WORK ITEM:
Find the line holding "Variables EXHAUSTIVE_TEST_ORDER EXHAUSTIVE_TEST_LAMBDA" in the entries below. Give it again exactly, along with every line after it up to and including the line holding "if offset <?".
*** Begin section ***
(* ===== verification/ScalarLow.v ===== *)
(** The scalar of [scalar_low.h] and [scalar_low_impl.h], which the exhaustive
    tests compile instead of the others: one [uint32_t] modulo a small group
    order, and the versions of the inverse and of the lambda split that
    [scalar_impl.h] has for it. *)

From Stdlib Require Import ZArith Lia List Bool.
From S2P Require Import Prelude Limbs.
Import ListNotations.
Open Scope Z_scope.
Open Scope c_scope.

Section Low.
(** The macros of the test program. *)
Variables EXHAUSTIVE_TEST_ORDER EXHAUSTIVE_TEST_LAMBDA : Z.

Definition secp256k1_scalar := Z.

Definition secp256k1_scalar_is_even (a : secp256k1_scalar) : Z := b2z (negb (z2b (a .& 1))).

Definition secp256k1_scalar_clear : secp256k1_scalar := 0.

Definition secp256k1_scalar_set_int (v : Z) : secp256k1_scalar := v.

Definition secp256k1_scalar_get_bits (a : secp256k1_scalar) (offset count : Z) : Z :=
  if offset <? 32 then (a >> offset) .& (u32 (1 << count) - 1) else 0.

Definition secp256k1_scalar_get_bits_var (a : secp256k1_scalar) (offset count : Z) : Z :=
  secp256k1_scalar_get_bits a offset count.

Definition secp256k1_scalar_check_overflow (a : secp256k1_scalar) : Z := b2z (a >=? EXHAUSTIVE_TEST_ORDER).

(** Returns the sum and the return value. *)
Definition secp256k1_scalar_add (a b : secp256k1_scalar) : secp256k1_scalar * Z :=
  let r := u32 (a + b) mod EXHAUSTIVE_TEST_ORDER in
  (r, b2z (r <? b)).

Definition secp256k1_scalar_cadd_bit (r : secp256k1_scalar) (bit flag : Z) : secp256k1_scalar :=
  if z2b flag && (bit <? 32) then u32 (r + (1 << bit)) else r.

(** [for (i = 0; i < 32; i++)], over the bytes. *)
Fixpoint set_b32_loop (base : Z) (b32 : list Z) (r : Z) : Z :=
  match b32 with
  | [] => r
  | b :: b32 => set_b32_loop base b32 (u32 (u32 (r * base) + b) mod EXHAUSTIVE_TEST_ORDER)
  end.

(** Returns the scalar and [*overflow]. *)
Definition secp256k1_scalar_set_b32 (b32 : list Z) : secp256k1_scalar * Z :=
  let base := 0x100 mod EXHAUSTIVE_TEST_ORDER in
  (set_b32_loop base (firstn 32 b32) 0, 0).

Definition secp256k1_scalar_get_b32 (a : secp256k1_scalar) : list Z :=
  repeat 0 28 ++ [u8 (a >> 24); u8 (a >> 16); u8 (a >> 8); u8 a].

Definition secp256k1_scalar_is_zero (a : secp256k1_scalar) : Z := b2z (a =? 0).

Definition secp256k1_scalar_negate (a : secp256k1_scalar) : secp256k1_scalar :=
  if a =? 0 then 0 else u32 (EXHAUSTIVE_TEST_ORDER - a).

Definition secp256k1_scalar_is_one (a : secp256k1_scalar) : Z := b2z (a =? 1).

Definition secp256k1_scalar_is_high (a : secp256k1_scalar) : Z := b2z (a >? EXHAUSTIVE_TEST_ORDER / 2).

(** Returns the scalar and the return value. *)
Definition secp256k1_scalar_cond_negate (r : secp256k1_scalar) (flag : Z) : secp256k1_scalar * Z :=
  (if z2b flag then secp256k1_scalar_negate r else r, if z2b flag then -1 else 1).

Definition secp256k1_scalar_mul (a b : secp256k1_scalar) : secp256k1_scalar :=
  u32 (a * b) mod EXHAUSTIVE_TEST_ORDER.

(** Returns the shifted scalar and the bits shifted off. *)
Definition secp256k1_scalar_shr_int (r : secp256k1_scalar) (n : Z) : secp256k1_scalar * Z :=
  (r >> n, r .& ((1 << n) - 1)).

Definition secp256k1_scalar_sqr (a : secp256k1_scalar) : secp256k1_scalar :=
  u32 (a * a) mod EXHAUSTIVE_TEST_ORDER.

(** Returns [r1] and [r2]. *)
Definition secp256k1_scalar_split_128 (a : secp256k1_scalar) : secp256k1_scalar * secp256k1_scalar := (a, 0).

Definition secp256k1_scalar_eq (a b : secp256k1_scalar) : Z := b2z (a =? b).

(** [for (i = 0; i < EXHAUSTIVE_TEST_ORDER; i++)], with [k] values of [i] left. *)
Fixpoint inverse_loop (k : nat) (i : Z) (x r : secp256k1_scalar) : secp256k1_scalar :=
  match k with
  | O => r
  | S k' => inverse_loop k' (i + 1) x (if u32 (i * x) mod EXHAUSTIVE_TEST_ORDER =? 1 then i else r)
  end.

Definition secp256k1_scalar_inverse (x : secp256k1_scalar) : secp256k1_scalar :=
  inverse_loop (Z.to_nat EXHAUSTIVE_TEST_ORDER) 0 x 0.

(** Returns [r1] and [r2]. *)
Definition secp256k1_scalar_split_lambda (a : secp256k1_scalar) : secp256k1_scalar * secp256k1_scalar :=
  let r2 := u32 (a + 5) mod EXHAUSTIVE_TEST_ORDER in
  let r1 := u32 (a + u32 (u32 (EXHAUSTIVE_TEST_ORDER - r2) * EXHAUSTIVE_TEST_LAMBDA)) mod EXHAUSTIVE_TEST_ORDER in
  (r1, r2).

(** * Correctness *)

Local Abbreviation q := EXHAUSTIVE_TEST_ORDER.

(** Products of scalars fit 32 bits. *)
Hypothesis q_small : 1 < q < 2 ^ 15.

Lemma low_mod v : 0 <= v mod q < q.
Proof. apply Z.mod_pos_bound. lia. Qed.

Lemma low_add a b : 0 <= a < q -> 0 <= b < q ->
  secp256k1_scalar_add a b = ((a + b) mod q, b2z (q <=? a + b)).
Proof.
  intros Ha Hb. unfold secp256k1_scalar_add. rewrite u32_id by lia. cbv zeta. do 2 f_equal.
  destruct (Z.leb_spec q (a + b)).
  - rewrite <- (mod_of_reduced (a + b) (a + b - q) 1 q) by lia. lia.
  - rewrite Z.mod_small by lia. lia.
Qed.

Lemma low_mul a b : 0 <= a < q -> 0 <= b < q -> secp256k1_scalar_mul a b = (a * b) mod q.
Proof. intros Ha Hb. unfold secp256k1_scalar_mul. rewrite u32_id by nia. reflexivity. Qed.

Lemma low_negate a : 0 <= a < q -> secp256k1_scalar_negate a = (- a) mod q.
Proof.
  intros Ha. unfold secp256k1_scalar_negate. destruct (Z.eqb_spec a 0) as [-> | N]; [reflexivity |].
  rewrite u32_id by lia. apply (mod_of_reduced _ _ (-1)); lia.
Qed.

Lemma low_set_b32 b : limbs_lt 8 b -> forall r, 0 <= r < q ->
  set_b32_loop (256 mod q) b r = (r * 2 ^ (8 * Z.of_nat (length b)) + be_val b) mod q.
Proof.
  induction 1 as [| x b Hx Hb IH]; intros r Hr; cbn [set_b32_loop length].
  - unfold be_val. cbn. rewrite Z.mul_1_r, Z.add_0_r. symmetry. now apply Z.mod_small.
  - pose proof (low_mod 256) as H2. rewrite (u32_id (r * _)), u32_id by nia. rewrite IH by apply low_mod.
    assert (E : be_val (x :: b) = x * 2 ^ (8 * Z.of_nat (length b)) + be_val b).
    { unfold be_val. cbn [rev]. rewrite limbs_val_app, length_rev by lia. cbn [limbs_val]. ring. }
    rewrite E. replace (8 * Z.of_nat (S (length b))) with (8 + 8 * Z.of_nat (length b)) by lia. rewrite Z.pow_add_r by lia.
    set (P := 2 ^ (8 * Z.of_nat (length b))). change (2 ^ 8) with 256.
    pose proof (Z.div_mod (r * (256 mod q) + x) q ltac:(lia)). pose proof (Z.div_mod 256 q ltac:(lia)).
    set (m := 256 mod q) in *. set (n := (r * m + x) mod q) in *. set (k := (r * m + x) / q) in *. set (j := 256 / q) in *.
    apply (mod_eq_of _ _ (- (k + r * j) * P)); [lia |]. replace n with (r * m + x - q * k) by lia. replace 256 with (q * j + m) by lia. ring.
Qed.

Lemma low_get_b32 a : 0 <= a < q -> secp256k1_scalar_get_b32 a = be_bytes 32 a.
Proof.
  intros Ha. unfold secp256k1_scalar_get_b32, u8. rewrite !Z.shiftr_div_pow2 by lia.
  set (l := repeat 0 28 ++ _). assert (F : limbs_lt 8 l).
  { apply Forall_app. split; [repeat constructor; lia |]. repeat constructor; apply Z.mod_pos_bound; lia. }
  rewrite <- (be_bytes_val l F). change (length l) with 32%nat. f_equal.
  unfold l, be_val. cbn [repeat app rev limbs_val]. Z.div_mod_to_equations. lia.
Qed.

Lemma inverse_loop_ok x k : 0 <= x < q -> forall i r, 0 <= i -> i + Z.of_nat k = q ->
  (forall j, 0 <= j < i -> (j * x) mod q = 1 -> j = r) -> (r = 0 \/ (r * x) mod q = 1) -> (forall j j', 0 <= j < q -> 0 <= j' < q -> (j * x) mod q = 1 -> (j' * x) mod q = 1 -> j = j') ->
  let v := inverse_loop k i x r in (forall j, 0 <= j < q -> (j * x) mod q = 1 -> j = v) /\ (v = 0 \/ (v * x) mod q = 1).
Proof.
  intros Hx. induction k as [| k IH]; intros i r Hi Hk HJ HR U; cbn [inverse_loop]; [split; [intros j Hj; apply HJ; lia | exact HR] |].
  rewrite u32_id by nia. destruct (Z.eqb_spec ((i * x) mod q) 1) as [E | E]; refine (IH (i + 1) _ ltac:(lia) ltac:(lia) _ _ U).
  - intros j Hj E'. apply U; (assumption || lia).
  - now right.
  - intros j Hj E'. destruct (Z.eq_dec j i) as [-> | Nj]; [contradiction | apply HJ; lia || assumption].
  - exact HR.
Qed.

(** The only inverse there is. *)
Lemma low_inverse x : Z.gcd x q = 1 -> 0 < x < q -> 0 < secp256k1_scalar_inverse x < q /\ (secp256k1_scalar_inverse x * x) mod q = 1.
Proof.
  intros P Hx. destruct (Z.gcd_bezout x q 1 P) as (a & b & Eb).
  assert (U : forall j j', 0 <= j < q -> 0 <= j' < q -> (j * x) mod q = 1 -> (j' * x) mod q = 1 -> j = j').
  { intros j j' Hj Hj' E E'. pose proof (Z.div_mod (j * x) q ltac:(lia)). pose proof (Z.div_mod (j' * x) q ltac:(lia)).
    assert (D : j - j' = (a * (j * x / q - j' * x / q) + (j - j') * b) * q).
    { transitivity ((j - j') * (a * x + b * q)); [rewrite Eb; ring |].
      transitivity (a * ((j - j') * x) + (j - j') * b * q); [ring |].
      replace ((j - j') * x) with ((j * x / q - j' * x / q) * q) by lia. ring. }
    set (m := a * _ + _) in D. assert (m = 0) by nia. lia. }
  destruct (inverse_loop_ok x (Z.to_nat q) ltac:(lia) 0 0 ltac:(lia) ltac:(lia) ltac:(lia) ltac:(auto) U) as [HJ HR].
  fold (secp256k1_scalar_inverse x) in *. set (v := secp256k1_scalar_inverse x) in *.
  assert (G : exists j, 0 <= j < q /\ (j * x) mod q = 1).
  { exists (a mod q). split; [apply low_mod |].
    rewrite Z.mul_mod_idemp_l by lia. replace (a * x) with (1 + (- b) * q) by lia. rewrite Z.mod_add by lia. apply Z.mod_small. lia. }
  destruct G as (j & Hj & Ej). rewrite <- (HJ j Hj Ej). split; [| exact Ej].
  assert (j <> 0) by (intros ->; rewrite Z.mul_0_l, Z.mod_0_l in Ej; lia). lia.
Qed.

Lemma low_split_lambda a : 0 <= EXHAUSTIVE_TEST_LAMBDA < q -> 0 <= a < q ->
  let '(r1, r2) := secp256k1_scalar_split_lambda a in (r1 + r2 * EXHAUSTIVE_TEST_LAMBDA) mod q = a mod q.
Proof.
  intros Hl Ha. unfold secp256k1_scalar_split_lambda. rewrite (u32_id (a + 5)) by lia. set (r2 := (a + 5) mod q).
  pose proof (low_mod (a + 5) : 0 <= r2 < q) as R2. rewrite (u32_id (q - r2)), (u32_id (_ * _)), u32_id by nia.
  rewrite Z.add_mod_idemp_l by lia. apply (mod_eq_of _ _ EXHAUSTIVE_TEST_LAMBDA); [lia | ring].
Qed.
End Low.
*** End section ***
*** Begin section ***
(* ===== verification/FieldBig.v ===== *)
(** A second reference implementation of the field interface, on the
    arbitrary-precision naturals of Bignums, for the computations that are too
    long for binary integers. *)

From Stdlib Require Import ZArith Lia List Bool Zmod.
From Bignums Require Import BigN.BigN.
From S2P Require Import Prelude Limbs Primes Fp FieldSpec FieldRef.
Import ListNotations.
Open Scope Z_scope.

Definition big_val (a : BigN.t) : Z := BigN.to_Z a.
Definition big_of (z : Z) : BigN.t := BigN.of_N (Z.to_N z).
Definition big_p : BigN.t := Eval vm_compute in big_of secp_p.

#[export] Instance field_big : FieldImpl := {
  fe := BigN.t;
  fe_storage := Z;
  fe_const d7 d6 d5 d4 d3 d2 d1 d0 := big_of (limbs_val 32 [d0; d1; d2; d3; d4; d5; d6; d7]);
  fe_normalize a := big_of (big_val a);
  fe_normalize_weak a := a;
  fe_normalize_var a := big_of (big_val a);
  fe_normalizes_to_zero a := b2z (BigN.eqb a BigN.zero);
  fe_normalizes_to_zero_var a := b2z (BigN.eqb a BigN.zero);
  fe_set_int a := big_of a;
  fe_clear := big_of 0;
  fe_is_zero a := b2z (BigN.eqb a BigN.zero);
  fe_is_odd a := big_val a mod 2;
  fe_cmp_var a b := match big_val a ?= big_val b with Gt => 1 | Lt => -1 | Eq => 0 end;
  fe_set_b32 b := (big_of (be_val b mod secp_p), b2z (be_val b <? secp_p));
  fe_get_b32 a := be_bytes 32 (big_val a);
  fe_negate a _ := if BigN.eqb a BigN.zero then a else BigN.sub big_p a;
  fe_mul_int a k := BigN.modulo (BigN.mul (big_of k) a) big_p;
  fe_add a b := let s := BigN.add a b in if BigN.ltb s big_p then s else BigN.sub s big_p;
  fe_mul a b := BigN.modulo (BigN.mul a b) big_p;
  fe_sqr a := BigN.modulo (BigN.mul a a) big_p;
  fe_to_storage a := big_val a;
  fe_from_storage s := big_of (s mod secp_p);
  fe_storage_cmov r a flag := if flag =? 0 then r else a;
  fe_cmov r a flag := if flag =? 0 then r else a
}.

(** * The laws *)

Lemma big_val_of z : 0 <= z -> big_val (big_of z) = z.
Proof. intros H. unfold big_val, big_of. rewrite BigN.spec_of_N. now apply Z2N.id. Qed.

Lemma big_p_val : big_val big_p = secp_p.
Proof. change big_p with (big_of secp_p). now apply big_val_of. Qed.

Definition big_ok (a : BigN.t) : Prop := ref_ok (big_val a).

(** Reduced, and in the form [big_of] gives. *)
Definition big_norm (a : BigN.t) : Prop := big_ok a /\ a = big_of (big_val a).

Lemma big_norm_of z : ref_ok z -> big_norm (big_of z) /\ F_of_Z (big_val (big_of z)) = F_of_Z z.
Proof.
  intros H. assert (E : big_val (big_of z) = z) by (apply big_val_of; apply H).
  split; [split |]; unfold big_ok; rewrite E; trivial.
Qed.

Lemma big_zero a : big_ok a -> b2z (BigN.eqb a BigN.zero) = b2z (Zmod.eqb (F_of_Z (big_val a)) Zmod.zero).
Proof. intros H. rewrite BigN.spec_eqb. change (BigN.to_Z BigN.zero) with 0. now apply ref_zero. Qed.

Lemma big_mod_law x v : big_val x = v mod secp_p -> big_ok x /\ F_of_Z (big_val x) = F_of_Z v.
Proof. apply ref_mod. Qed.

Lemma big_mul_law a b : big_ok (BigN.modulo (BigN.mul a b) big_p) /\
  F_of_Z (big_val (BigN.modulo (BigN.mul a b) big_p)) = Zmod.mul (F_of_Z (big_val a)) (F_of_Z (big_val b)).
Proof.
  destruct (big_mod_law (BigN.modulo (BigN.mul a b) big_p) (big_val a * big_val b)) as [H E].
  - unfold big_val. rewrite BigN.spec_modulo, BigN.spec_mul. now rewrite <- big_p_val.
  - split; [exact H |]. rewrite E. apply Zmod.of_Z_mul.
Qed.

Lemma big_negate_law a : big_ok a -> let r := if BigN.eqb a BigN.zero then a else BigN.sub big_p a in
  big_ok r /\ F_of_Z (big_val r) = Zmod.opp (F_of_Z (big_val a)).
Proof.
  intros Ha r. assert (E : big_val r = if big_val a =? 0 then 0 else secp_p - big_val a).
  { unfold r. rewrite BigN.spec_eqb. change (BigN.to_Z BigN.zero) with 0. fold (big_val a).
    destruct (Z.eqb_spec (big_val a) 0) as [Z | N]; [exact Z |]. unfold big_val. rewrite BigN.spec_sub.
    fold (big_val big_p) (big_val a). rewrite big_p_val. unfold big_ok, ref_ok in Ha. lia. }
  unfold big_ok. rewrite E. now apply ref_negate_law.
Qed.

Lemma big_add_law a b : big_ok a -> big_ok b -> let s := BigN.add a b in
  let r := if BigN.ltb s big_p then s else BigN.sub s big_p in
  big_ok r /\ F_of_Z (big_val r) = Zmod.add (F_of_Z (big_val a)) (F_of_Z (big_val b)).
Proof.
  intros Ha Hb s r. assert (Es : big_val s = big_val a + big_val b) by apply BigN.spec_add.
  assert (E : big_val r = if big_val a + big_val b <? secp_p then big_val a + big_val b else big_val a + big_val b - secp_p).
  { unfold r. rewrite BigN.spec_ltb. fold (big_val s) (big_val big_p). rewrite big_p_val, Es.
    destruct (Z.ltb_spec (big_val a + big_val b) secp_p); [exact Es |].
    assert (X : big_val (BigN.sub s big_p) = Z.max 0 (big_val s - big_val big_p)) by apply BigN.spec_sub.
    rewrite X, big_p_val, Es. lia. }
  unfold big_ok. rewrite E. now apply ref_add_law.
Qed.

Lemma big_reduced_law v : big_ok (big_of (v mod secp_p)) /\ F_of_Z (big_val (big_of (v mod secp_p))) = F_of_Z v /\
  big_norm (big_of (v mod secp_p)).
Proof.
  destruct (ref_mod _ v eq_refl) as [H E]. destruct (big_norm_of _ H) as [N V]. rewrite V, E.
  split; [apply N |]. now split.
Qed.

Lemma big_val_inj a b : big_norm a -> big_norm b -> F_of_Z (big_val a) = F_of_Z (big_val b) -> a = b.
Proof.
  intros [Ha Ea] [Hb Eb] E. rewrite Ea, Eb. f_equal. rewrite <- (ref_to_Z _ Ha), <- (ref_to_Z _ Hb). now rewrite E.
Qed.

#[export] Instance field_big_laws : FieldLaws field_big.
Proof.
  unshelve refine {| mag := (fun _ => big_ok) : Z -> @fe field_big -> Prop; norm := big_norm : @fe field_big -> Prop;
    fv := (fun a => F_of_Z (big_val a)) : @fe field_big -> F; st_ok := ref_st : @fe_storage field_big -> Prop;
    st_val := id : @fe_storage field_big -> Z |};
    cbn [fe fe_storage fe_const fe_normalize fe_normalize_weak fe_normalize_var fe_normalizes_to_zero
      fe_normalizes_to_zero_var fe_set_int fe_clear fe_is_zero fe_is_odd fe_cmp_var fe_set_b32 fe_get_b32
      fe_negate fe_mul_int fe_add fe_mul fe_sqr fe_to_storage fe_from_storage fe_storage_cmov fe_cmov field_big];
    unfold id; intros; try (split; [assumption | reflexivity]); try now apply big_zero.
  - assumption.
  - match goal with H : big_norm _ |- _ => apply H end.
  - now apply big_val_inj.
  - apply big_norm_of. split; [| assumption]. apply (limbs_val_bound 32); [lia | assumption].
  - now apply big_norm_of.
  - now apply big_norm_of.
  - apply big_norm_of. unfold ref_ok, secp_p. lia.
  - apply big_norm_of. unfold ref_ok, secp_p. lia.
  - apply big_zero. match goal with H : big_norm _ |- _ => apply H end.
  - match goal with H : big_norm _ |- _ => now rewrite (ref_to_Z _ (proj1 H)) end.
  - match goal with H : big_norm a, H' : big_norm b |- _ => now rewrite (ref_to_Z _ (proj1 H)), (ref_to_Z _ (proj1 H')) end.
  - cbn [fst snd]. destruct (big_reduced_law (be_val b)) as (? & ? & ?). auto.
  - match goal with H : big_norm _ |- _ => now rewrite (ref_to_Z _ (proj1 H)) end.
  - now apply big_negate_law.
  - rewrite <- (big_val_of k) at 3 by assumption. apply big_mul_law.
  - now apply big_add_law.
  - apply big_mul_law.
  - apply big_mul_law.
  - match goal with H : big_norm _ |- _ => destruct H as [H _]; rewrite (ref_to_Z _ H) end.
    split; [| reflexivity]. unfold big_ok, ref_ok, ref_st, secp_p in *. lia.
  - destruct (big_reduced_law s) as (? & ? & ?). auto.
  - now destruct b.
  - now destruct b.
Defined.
*** End section ***
RESPONSE TO THE EXERCISE:
Variables EXHAUSTIVE_TEST_ORDER EXHAUSTIVE_TEST_LAMBDA : Z.

Definition secp256k1_scalar := Z.

Definition secp256k1_scalar_is_even (a : secp256k1_scalar) : Z := b2z (negb (z2b (a .& 1))).

Definition secp256k1_scalar_clear : secp256k1_scalar := 0.

Definition secp256k1_scalar_set_int (v : Z) : secp256k1_scalar := v.

Definition secp256k1_scalar_get_bits (a : secp256k1_scalar) (offset count : Z) : Z :=
  if offset <? 32 then (a >> offset) .& (u32 (1 << count) - 1) else 0.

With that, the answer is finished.